Mining Frequent Sequential Patterns

Rajae KRIBII; Youssef FAKIR

doi:10.14302/issn.2768-0207.jbr-21-3455

Abstract

In recent times, the urge to collect data and analyze it has grown. Time stamping a data set is an important part of the analysis and data mining as it can give information that is more useful. Different mining techniques have been designed for mining time-series data, sequential patterns for example seeks relationships between occurrences of sequential events and finds if there exist any specific order of the occurrences. Many Algorithms has been proposed to study this data type based on the apriori approach. In this paper we compare two basic sequential algorithms which are General Sequential algorithm (GSP) and Sequential PAttern Discovery using Equivalence classes (SPADE). These two algorithms are based on the Apriori algorithms. Experimental results have shown that SPADE consumes less time than GSP algorithm.

Author Contributions

Received 24 Jun 2020; Accepted 10 Mar 2021; Published 15 Mar 2021;

Academic Editor: Hongwei Mo, Harbin Engineering University, Harbin 150001, China

Checked for plagiarism: Yes

Review by: Single-blind

License

This is an open-access article distributed under the terms of the Creative Commons Attribution License, which permits unrestricted use, distribution, and reproduction in any medium, provided the original author and source are credited.

Competing interests

The authors declare that they have no conflict of interest.

Citation:

Rajae KRIBII, Youssef FAKIR (2021) Mining Frequent Sequential Patterns . Journal of Big Data Research - 1(2):20-37. https://doi.org/10.14302/issn.2768-0207.jbr-21-3455

Download as RIS, BibTeX, Text (Include abstract )

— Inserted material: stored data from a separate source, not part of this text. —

Definition Invoke_step (a : answer) (c : call) (s : Conn) : option (outcome (call * Conn)) :=
  match c_pc c, a with
  | CLoop, AGo =>
      Some (Ok (match lastErr c with
                | Some e => if failFast c then set_pc (CReturned (Some (toRPCErr (CErr e)))) c else set_pc CPick c
                | None => set_pc CPick c
                end, s))
  | CPick, AGo =>
      Some (Ok (match Wait_lock s with
                | (WClosing, s) => (return_last (CPlain ErrClientConnClosing) c, s)
                | (WReady, s) => (set_pc CTake c, s)
                | (WPark ch, s) => (set_pc (CWait ch) c, s)
                end))
  | CWait ch, AGo => if bool_decide (chans s !! ch = Some true) then Some (Ok (set_pc CPick c, s)) else None
  | CWait _, ACtx | CNew _, ACtx => e ← c_ctx c; Some (Ok (return_last (CErr (ContextErr e)) c, s))
  | CTake, AGo => Some (match transport s with Some t => Ok (set_pc (CNew t) c, s) | None => Panic nil_pointer end)
  | CNew t, AOpen => if is_reachable t s then Some (Ok (open_stream t c, s)) else None
  | CNew t, AClosing => if is_reachable t s then None else Some (Ok (again ErrConnClosing c, s))
  | CNew t, AFail desc =>
      if is_reachable t s then Some (s ← on_transport notifyError t s; Ok (again (write_failed desc) c, s)) else None
  | CNew _, ARefuse code desc => Some (Ok (return_last (CErr (StreamError code desc)) c, s))
  | CSend t, a => sendRequest t a c s
  | CRecv _, ACtx => e ← c_ctx c; Some (Ok (set_pc (CReturned (Some (toRPCErr (CErr (ContextErr e))))) c, s))
  | CRecv t, AReply rs code desc =>
      match recvResponse (reply c) rs with
      | None => None
      | Some (Ok r) => received t r code desc c s
      | Some (Err e) => Some (Err e)
      | Some (Panic p) => Some (Panic p)
      end
  | _, _ => None
  end.

(** ** The system *)

Record clientSys := mkSys { cc : Conn; calls : list call }.

Inductive label :=
  | LMonitor (x : tick)
  | LClose                                     (** a call of [Close] *)
  | LBreak (t : nat)                           (** the reader of a transport finds an error *)
  | LInvoke (args : bytes) (failFast : bool)
  | LDone (i : nat) (e : ctxErr)               (** the context of a call is done *)
  | LCall (i : nat) (a : answer).

Definition sys_step (l : label) (s : clientSys) : option (outcome clientSys) :=
  match l with
  | LMonitor x => r ← monitor_step x (cc s); Some (k ← r; Ok (mkSys k (calls s)))
  | LClose => Some (k ← just_Close (cc s); Ok (mkSys k (calls s)))
  | LBreak t =>
      if is_reachable t (cc s) then Some (k ← on_transport notifyError t (cc s); Ok (mkSys k (calls s))) else None
  | LInvoke args failFast => Some (Ok (mkSys (cc s) (calls s ++ [newCall args failFast])))
  | LDone i e =>
      c ← calls s !! i;
      match c_ctx c with None => Some (Ok (mkSys (cc s) (<[i := set_ctx e c]> (calls s)))) | Some _ => None end
  | LCall i a =>
      c ← calls s !! i;
      r ← Invoke_step a c (cc s);
      Some ('(c, k) ← r; Ok (mkSys k (<[i := c]> (calls s))))
  end.

Definition sys_rel (s : clientSys) (l : label) (t : clientSys) : Prop := sys_step l s = Some (Ok t).
Definition dialed (o : dialOptions) : clientSys := mkSys (newConn o) [].

Fixpoint sys_exec (ls : list label) (s : clientSys) : option (outcome clientSys) :=
  match ls with
  | [] => Some (Ok s)
  | l :: ls => match sys_step l s with Some (Ok s) => sys_exec ls s | r => r end
  end.
End calls.
(** ** Breaking transports, and calls that wait *)

Lemma break_well t s : conn_ok s → is_reachable t s = true → goes_well s (on_transport notifyError t s).
Proof.
  intros [Hr Ha Hs Ht Hc Ho Hcl Hm] (u & Hu & Hst)%bool_decide_eq_true%fmap_Some. unfold on_transport. rewrite Hu.
  assert (transport_ok u) as [Hsd Her] by (by eapply Forall_lookup_1). unfold notifyError. rewrite <- Hst in *. cbn in Hsd. rewrite Her.
  cbn [mbind outcome_bind]. set (b := mkTransport unreachable true (t_shutdownChan u)).
  assert (∀ P : Prop, current_closed s → transport s = Some t → P) as Hnot.
  { intros P Hcc Htr. specialize (Hcc _ _ Htr Hu). congruence. }
  assert (current_closed s → current_closed (set_transports (<[t:=b]> (transports s)) s)) as Hcc.
  { intros H i v. unfold_conn. intros Hi Hv%list_lookup_insert_Some. destruct Hv as [(-> & ? & ?)|[? ?]]; [by apply (Hnot _ H)|by eapply H]. }
  assert (∀ i, is_Some (<[t:=b]> (transports s) !! i) ↔ is_Some (transports s !! i)) as Hsome by (intros i; apply list_lookup_insert_is_Some).
  eexists. split; [done|]. split; [split|split]; unfold_conn; try done.
  - apply Forall_insert; [done|]. split; [exact Hsd|exact eq_refl].
  - intros i Hi. by apply Hsome, Hc.
  - intros i v Hv%list_lookup_insert_Some Hne Hp. destruct Hv as [(-> & ? & ?)|[? ?]]; [|by eapply Ho].
    specialize (Ho _ _ Hu Hne Hp). congruence.
  - intros H. by apply Hcc, Hcl.
  - unfold monitor_ok in *. unfold_conn. destruct (monitor s) as [[]?|[]?| | | | | | | | | | |]; rewrite ?Hsome; naive_solver.
  - intros i v Hv. destruct (decide (i = t)) as [->|Hne].
    + exists b. rewrite list_lookup_insert_eq by (by eapply lookup_lt_Some). by split.
    + exists v. by rewrite list_lookup_insert_ne.
Qed.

DOI 10.14302/issn.2768-0207.jbr-21-3455

Data mining is a critical step in the field of data science. It involves sorting large data sets to identify patterns and build relationships to solve problems through data analysis. Data mining tools help companies predict future trends. Specifically, data mining benefits vary depending on the goal and the industry. Sales and marketing departments can mine customer data to improve lead conversion rates or to create one-to-one marketing campaigns. Data mining information on historical sales patterns and customer behaviors can be used to build prediction models for future sales, new products and services.

Data mining parameters include classification, sequence or path analysis, clustering and forecasting. Sequence or path parsing parameters look for patterns in which one event leads to another subsequent event. A sequence is an ordered list of element sets and is a common type of data structure in many databases.

A classification parameter searches for new models and may cause a change in the organization of the data. Classification algorithms predict variables based on other factors in the database. In data mining, association rules are created by analyzing the data to look for frequent "if / then" patterns, and then using the support and trust criteria to locate the most important relationships within data. The frequency with which items appear in the database is supported, while trust is the number of times the statements are accurate ^1,^2,^3,⁴.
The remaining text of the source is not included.